Я ничего не ответил. В самом деле, город очень большой. Посмотрел на Валю, словно хотел призвать ее в союзники.
Но она не заметила моего взгляда: откинувшись в кресле, полулежала, закрыв глаза. Тени пролетающих облаков скользили по ее лицу. Возможно, как и я, думала о новом и неизвестном, что ждет нас через несколько часов.
Самолет снижался.
На аэродроме нас встретил Колосков, с которым я договорился по телефону. Предупредительно открывая дверцы машины, он с уважением посматривал на наши чемоданы, видимо, догадываясь, что там должны быть аппараты.
Он уже знал, они будут испытываться на его участке.
Мы въехали в город. Чувствовалось дыхание моря. Мне тогда показалось, будто оно пахнет свежими огурцами. По обеим сторонам улиц уже были выстроены новые здания, но кое-где еще стояли, ожидая своей очереди, унылые остовы домов без крыш, с закрытыми темной фанерой окнами.
— Что-то не узнаю дороги. Куда вы нас везете? — спросил я у Колоскова, когда машина выехала на главную улицу.
Это был не тот путь, по которому я ехал в прошлый раз.
— В новую гостиницу, там для вас уже оставлены номера.
— Нет, Федор Григорьевич. Там нам делать нечего, — возразил я. — Мы приехали к вам на участок для того, чтобы работать, а не гулять по этому вылизанному асфальту. Везите в старую гостиницу. Это совсем близко от места восстановительных работ, где мы и будем проводить испытание.
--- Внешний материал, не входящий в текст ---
(** * RPLidarProjects: the acquisition-to-presentation pipeline

    A shallow embedding of the acquisition, merge, metrics and interchange
    code of the four Python programs

    - [FullLidarMappingGUI.py]  (class [ModernLidarMappingGUI]),
    - [LidarMappingGUI.py]      (class [LidarMappingGUI]),
    - [LidarViewer.py]          (classes [FixedLidarViewer], [LidarWorker]),
    - [RoomMapperLidar.py]      (class [RoomMapperLidar]),

    together with the properties of the design document that concern them.

    Conventions.  Python [float] and [numpy.float64] values are IEEE-754
    binary64 numbers and are modelled by Rocq's primitive [float]; Python
    [int] is [Z]; [len] is [nat].  Widgets, dialogs and plotting calls are
    not part of the state: a dialog is recorded in a log, a call of the
    redraw hook in a counter.  A [str] is the byte string of its UTF-8
    encoding.  The trigonometric functions of numpy, the builtin [float]
    on text and whether the plotting statements of the redraw hook raise
    are parameters; what [json.load] and [csv.reader] return on a file is
    part of the description of the file. *)

From Stdlib Require Import String Ascii ZArith List Bool Lia Floats Arith.
Import ListNotations.

#[local] Set Warnings "-register-all,-abstract-large-number".

(* ================================================================== *)
(** * Binary64 comparisons *)
(* ================================================================== *)

Module F64.

Local Open Scope float_scope.

(** A float that is a number, that is, not a NaN.  The driver computes
    [distance] and [angle] from 16-bit integers, so every measurement
    carries numbers. *)
Definition number (x : float) : Prop := PrimFloat.is_nan x = false.

(** Python compares an [int] with a [float] by value.  The distance
    filter is an integer far below [2^53], where the conversion to
    binary64 is exact; the integer constants that the programs mix with
    floats ([0], [2], [1000000]) are written as float literals. *)
Definition float_of_int (z : Z) : float :=
  match z with
  | Z0 => 0
  | Zpos _ => PrimFloat.of_uint63 (Uint63.of_Z z)
  | Zneg _ => - PrimFloat.of_uint63 (Uint63.of_Z (- z))
  end.

(** [a > b] in Python is [b < a]. *)
Definition gtb (a b : float) : bool := b <? a.

Lemma SFcompare_refl s : s <> S754_nan -> SFcompare s s = Some Eq.
Proof.
  destruct s as [b|b| |b m e]; simpl; intros H; try congruence.
  - destruct b; reflexivity.
  - rewrite Z.compare_refl, Pos.compare_cont_refl. destruct b; reflexivity.
Qed.

Lemma number_spec x : number x <-> Prim2SF x <> S754_nan.
Proof.
  unfold number, PrimFloat.is_nan. rewrite FloatAxioms.eqb_spec. unfold SFeqb. split.
  - intros H E. rewrite E in H. discriminate.
  - intros H. rewrite SFcompare_refl by assumption. reflexivity.
Qed.

Lemma SFcompare_total s t :
  s <> S754_nan -> t <> S754_nan -> exists c, SFcompare s t = Some c.
Proof. destruct s, t; simpl; intros; try congruence; eauto. Qed.

Lemma SFcompare_antisym s t c :
  SFcompare s t = Some c -> SFcompare t s = Some (CompOpp c).
Proof.
  destruct s as [b|b| |b m e], t as [b'|b'| |b' m' e']; simpl; intros H;
    try discriminate; injection H as <-;
    try (destruct b; try destruct b'; reflexivity);
    try (destruct b'; reflexivity).
  f_equal. rewrite (Z.compare_antisym e e').
  change (Pos.compare_cont Eq m' m) with (Pos.compare_cont (CompOpp Eq) m' m).
  rewrite <- (Pos.compare_cont_antisym m m' Eq).
  destruct b, b'; simpl; try reflexivity;
    destruct (e ?= e')%Z; simpl; try reflexivity;
    rewrite ?CompOpp_involutive; reflexivity.
Qed.

(** On numbers [<=] is the negation of the converse [<]. *)
Lemma leb_ltb x y : number x -> number y -> (x <=? y) = negb (y <? x).
Proof.
  rewrite !number_spec. intros Hx Hy. rewrite FloatAxioms.leb_spec, FloatAxioms.ltb_spec.
  unfold SFleb, SFltb.
  destruct (SFcompare_total _ _ Hx Hy) as [c Hc].
  rewrite Hc, (SFcompare_antisym _ _ _ Hc). destruct c; reflexivity.
Qed.

Lemma leb_refl x : number x -> (x <=? x) = true.
Proof.
  rewrite number_spec, FloatAxioms.leb_spec. intros H. unfold SFleb.
  rewrite SFcompare_refl by assumption. reflexivity.
Qed.

Lemma SFleb_trans s t u :
  SFleb s t = true -> SFleb t u = true -> SFleb s u = true.
Proof.
  unfold SFleb.
  destruct s as [b|b| |b m e], t as [b'|b'| |b' m' e'], u as [b''|b''| |b'' m'' e''];
    simpl; try discriminate; try reflexivity;
    repeat match goal with b : bool |- _ => destruct b end;
    simpl; try discriminate; try reflexivity;
    rewrite ?Pos.compare_cont_spec; simpl;
    destruct (Z.compare_spec e e'); destruct (Z.compare_spec e' e'');
    destruct (Z.compare_spec e e''); try lia; subst;
    simpl; try discriminate; try reflexivity;
    destruct (Pos.compare_spec m m'); destruct (Pos.compare_spec m' m'');
    destruct (Pos.compare_spec m m''); try lia; subst;
    simpl; try discriminate; try reflexivity.
Qed.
Поймите, Федор Григорьевич, — убеждал я его, — нам нужны развороченные тротуары, голые остовы домов, исковерканные балки, засыпанные щебнем. Там для нас, как говорится, и воздух другой…
— Вот и я так же думаю, — поддержала меня Валя. — Аппараты надо испытывать в самых сложных условиях, — и деловито спросила: — Когда начнем?
— Я думаю, завтра с утра.
— А почему не сегодня? — вмешался Андрей. — Хотя бы через час.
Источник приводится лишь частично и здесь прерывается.